By M. Goncalves
When listing the best centers in the history of the NBA, one usually thinks of Bill Russell, Wilt Chamberlain, Shaquille O’Neal, Yao Ming and of course, the one and only, unstoppable and dominant Hakeem Olajuwon. Olajuwon was selected first overall in the 1984 by the Houston Rockets, ahead of arguably the greatest player of all time, Michael Jordan, who was selected third overall by the Chicago Bulls. Hakeem was coming off his third season at the University of Houston and huge expectations lay on him to be a positively impactful player right away. During his rookie season, Olajuwon did exactly that, he averaged 20.6 points and 11.9 rebounds per game, fantastic stats for an NBA player, let alone a rookie! Despite his truly elite averages, Hakeem lost the rookie of the year race to Michael Jordan, who averaged 28.2 points per game, to put these extraordinary numbers in perspective with the NBA today, Jordan would rank 7th in the league in scoring, as a rookie. Understandably so, Olajuwon was not awarded rookie of the year but every team across the league knew this young man was a force to be reckoned with.
Over the next few seasons, Hakeem would terrorize the league with his overwhelming size, unmatched footwork, and tremendous touch for the ball near the basket. He gathered accolades multiple times throughout his career; the awards he received are as follows: 1994 MVP, 2-time defensive player of the year (1993 and 1994), 2-time NBA champion and Finals MVP (1994 and 1995), 12 all-star selections, 12 all NBA selections and others. Standing at 2.14 meters and a wingspan of 2.29 meters, Olajuwon made it merely impossible for defenders to score on him inside the paint or grab a rebound whenever he was in the vicinity. Furthermore, he was unguardable on offense, not a single player could stop him, the best of the best could contain him, but no one could stop him. Only in the rarest of occasions was Hakeem not the tallest player on the court and even when he wasn’t, the difference was minimal. Combining his massive frame with his astonishing foot work and body control, Hakeem showed the world a move that no one will ever be able to execute as he did. The ‘dream shake’ was a combination of jab steps, spin fakes and shot fakes that ended with Hakeem stretching his arm above all else and flicking his wrist on a hook shot that was essentially a guarantee to score every time. This memorable move is what gave this uniquely talented player the name ‘Hakeem the dream’.

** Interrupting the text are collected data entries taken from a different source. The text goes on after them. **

(* ===== verification/BitString.v ===== *)
(** * BIT STRING (support/BIT_STRING.c, BIT_STRING_oer.c)

    Octets with a count of unused bits at the end.  The code takes strings
    that differ only in trailing zero bits for the same value: [trim] is the
    value, and packed encoding keeps no more than it and what the size
    constraint asks for. *)
From stdpp Require Import pretty strings.
From S2P Require Import Prelude Outcome Consumer BitData PerSupport PerNatural PerCodec AsnInteger UperInteger.
From S2P Require Import OpenType Oer OctetString Constraints.
#[local] Open Scope Z_scope.

(** ** Data *)

Record BIT_STRING_t := { bs_buf : list Z; bits_unused : Z }.

#[local] Abbreviation size st := (Z.of_nat (length (bs_buf st))).

(** BIT_STRING_constraint; [None] is a null pointer or a null buffer. *)
Definition BIT_STRING_constraint (name FILE : string) : asn_constr_check_f BIT_STRING_t := fun st r =>
  match st with
  | Some st =>
    if ((size st =? 0) && negb (bits_unused st =? 0)) || (bits_unused st <? 0) || (7 <? bits_unused st)
    then ctfail (name +:+ ": invalid padding byte" +:+ at_line FILE 73) r
    else Some (0, r)
  | None => ctfail (not_given name FILE 79) r
  end.

(** ** Without the trailing zeros *)

(** for(b = &st->buf[st->size - 1]; b > st->buf && *b == 0; b--): where [b],
    as an index, comes to rest. *)
Fixpoint last_nonzero (b : nat) (buf : list Z) : nat :=
  match b with
  | O => O
  | S b' => if bool_decide (buf !! b = Some 0) then last_nonzero b' buf else b
  end.

(** (int8_t)v *)
Definition s8 (z : Z) : Z := sext 8 z.

(** The unused bits below the lowest one of an octet; - (int8_t)v. *)
Definition unused_below (v : Z) : Z :=
  let v := Z.land v (- s8 v) in
  7 - (if negb (Z.land v 15 =? 0) then 4 else 0) - (if negb (Z.land v 51 =? 0) then 2 else 0)
    - (if negb (Z.land v 85 =? 0) then 1 else 0).

Definition BIT_STRING__compactify (st : BIT_STRING_t) : option BIT_STRING_t :=
  if size st =? 0 then if bits_unused st =? 0 then Some st else None
  else
    let b := last_nonzero (length (bs_buf st) - 1) (bs_buf st) in
    v ← bs_buf st !! b;
    Some (if negb (v =? 0)
          then {| bs_buf := take (b + 1) (bs_buf st); bits_unused := unused_below v |}
          else {| bs_buf := take b (bs_buf st); bits_unused := 0 |}).

Definition compare_compact (a b : BIT_STRING_t) : Z :=
  let common_prefix_size := Z.to_nat (if size a <=? size b then size a else size b) in
  let ret := memcmp (take common_prefix_size (bs_buf a)) (take common_prefix_size (bs_buf b)) in
  if ret =? 0 then
    if size a <? size b then -1
    else if size b <? size a then 1
    else if bits_unused b <? bits_unused a then -1
    else if bits_unused a <? bits_unused b then 1
    else 0
  else ret.

Definition BIT_STRING_compare (aptr bptr : BIT_STRING_t) : option Z :=
  a ← BIT_STRING__compactify aptr;
  b ← BIT_STRING__compactify bptr;
  Some (compare_compact a b).

(** ** Packed encoding *)

Definition asn_DEF_BIT_STRING_constraint_size : asn_per_constraint_t :=
  {| flags := APC_SEMI_CONSTRAINED; range_bits := -1; effective_bits := -1; lower_bound := 0; upper_bound := 0 |}.

Section Uper.
Context (size_constraint : option asn_per_constraint_t).

Definition bs_csiz : asn_per_constraint_t := default asn_DEF_BIT_STRING_constraint_size size_constraint.

(** The do-while loop; [allocated] tells whether st->buf is non-null. *)
Fixpoint bs_get_loop (fuel : nat) (siz : asn_per_constraint_t) (allocated : bool) (st : BIT_STRING_t)
    (pd : asn_per_data) : option (asn_dec_rval_code * BIT_STRING_t * asn_per_data) :=
  match fuel with
  | O => None
  | S fuel =>
    '(raw_len, repeat, pd) ← uper_get_length pd (effective_bits siz) (lower_bound siz);
    if raw_len <? 0 then Some (RC_WMORE, st, pd) else
    if (raw_len =? 0) && allocated then Some (RC_OK, st, pd) else
    let unused := if negb (Z.land raw_len 7 =? 0) then 8 - Z.land raw_len 7 else bits_unused st in
    '(ret, octets, pd) ← per_get_many_bits pd false raw_len;
    if ret <? 0 then Some (RC_WMORE, {| bs_buf := bs_buf st; bits_unused := unused |}, pd) else
    let st := {| bs_buf := bs_buf st ++ octets; bits_unused := unused |} in
    if (repeat : bool) then bs_get_loop fuel siz true st pd else Some (RC_OK, st, pd)
  end.

(** A string of fixed size that could not be read has a size and no contents,
    [None]. *)
Definition bs_decode_sized (siz : asn_per_constraint_t) (pd : asn_per_data) :
    option (asn_dec_rval_code * option BIT_STRING_t * asn_per_data) :=
  if effective_bits siz =? 0 then
    '(ret, octets, pd) ← per_get_many_bits pd false (upper_bound siz);
    Some (if ret <? 0 then (RC_WMORE, None, pd)
          else (RC_OK, Some {| bs_buf := octets;
                               bits_unused := Z.land (8 - Z.land (upper_bound siz) 7) 7 |}, pd))
  else
    '(code, st, pd) ← bs_get_loop (os_fuel pd) siz (0 <=? effective_bits siz) {| bs_buf := []; bits_unused := 0 |} pd;
    Some (code, Some st, pd).

Definition BIT_STRING_decode_uper (pd : asn_per_data) :
    option (asn_dec_rval_code * option BIT_STRING_t * asn_per_data) :=
  if has_flag bs_csiz APC_EXTENSIBLE then
    '(inext, pd) ← per_get_few_bits pd 1;
    if inext <? 0 then Some (RC_WMORE, Some {| bs_buf := []; bits_unused := 0 |}, pd)
    else bs_decode_sized (if negb (inext =? 0) then asn_DEF_BIT_STRING_constraint_size else bs_csiz) pd
  else bs_decode_sized bs_csiz pd.

Section Encode.
Context {S : Type} `{Consumer S}.
Implicit Types po : asn_bit_outp S.

(** The trailer: at most 128 zero bits at a time. *)
Fixpoint put_zeros (fuel : nat) po (trailing_zero_bits : Z) : option (Z * asn_bit_outp S) :=
  match fuel with
  | O => None
  | Datatypes.S fuel =>
    if 0 <? trailing_zero_bits then
      let n := if 128 <? trailing_zero_bits then 128 else trailing_zero_bits in
      '(ret, po) ← asn_put_many_bits po (replicate 16 0) n;
      if negb (ret =? 0) then Some (-1, po) else put_zeros fuel po (trailing_zero_bits - n)
    else Some (0, po)
  end.

(** The do-while loop over the bits still to write. *)
Fixpoint bs_put_loop (fuel : nat) (size_in_bits : Z) (buf : list Z) po : option (Z * asn_bit_outp S) :=
  match fuel with
  | O => None
  | Datatypes.S fuel =>
    '(may_save, need_eom, po) ← uper_put_length po size_in_bits;
    if may_save <? 0 then Some (-1, po) else
    '(ret, po) ← asn_put_many_bits po buf may_save;
    if negb (ret =? 0) then Some (-1, po) else
    let buf := drop (Z.to_nat (may_save ≫ 3)) buf in
    let size_in_bits := size_in_bits - may_save in
    if negb (Z.land may_save 7 =? 0) && negb (size_in_bits =? 0) then None else
    '(rc, po) ← (if (need_eom : bool) then '(r, _, po) ← uper_put_length po 0; Some (r, po)
                 else Some (0, po));
    if negb (rc =? 0) then Some (-1, po)
    else if size_in_bits =? 0 then Some (0, po)
    else bs_put_loop fuel size_in_bits buf po
  end.

Definition BIT_STRING_encode_uper (st : BIT_STRING_t) po : option (Z * asn_bit_outp S) :=
  if ((size st =? 0) && negb (bits_unused st =? 0)) || negb (Z.land (bits_unused st) (Z.lnot 7) =? 0)
  then Some (-1, po) else
  let ct_extensible := has_flag bs_csiz APC_EXTENSIBLE in
  st ← BIT_STRING__compactify st;
  let size_in_bits := 8 * size st - bits_unused st in
  let outside := (0 <=? effective_bits bs_csiz) && (upper_bound bs_csiz <? size_in_bits) in
  if outside && negb ct_extensible then Some (-1, po) else
  let siz := if outside then asn_DEF_BIT_STRING_constraint_size else bs_csiz in
  '(rc, po) ← (if ct_extensible then per_put_few_bits po (Z.b2z outside) 1 else Some (0, po));
  if negb (rc =? 0) then Some (-1, po) else
  if (0 <=? effective_bits siz) && negb outside then
    let add_trailer := size_in_bits <? lower_bound siz in
    '(ret, po) ← per_put_few_bits po (if add_trailer then 0 else size_in_bits - lower_bound siz) (effective_bits siz);
    if negb (ret =? 0) then Some (-1, po) else
    '(ret, po) ← asn_put_many_bits po (bs_buf st) size_in_bits;
    if negb (ret =? 0) then Some (-1, po) else
    if add_trailer then
      let trailing_zero_bits := lower_bound siz - size_in_bits in
      put_zeros (Datatypes.S (Z.to_nat trailing_zero_bits)) po trailing_zero_bits
    else Some (0, po)
  else bs_put_loop (Datatypes.S (Z.to_nat size_in_bits)) size_in_bits (bs_buf st) po.
End Encode.

#[local] Instance BIT_STRING_per : PerType BIT_STRING_t := {
  op_uper_encoder := Some (fun S C st po => BIT_STRING_encode_uper st po);
  op_uper_decoder := Some BIT_STRING_decode_uper
}.
End Uper.

(** ** Octet encoding *)

(** [ct_size] is the size constraint, -1 without one. *)
Definition BIT_STRING_decode_oer (ct_size : Z) (buf : list Z) : asn_dec_rval_code * Z * option BIT_STRING_t :=
  let take_octets consumed unused expected_length :=
    let ptr := drop (Z.to_nat consumed) buf in
    if Z.of_nat (length ptr) <? expected_length then (RC_WMORE, 0, None)
    else
      let octets := take (Z.to_nat expected_length) ptr in
      (RC_OK, consumed + expected_length,
       Some {| bs_buf := if 0 <? expected_length
                         then alter (fun b => Z.land b (u8 (255 ≪ unused))) (Z.to_nat (expected_length - 1)) octets
                         else octets;
               bits_unused := unused |}) in
  if 0 <=? ct_size then take_octets 0 (Z.land (8 - Z.land ct_size 7) 7) ((ct_size + 7) ≫ 3)
  else
    let '(len_len, expected_length) := oer_fetch_length buf in
    if len_len =? 0 then (RC_WMORE, 0, None)
    else if len_len <? 0 then (RC_FAIL, 0, None)
    else
      let ptr := drop (Z.to_nat len_len) buf in
      if expected_length <? 1 then (RC_FAIL, 0, None)
      else match ptr with
           | [] => (RC_WMORE, 0, None)
           | unused :: _ =>
             if Z.of_nat (length ptr) <? expected_length then (RC_WMORE, 0, None)
             else if negb (Z.land unused (Z.lnot 7) =? 0) then (RC_FAIL, 0, None)
             else take_octets (len_len + 1) unused (expected_length - 1)
           end.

Nowadays, players try to replicate this unstoppable move but often end up losing control and missing, travelling, or getting their shot blocked, because they lack Hakeem’s poise, patience, footwork, and touch. To this day, Hakeem the dream remains the Houston Rockets’ all-time leader in points, rebounds, and blocks and his jersey number is retired, meaning no member of the Rockets will ever wear the iconic number 34. Throughout his 18-year NBA career, Olajuwon solidified himself as a hall of famer and a generational type of talent, it will take a huge amount of luck for any fan to ever be able to witness a game like Hakeem’s once again on a nightly basis. The series of moves and fakes that Hakeem executed to perfection on the post had him go down as a prolific, efficient and dominant offensive prowess, his defensive ability had him go down as tenacious, disruptive and the player any coach dreams of having on their team.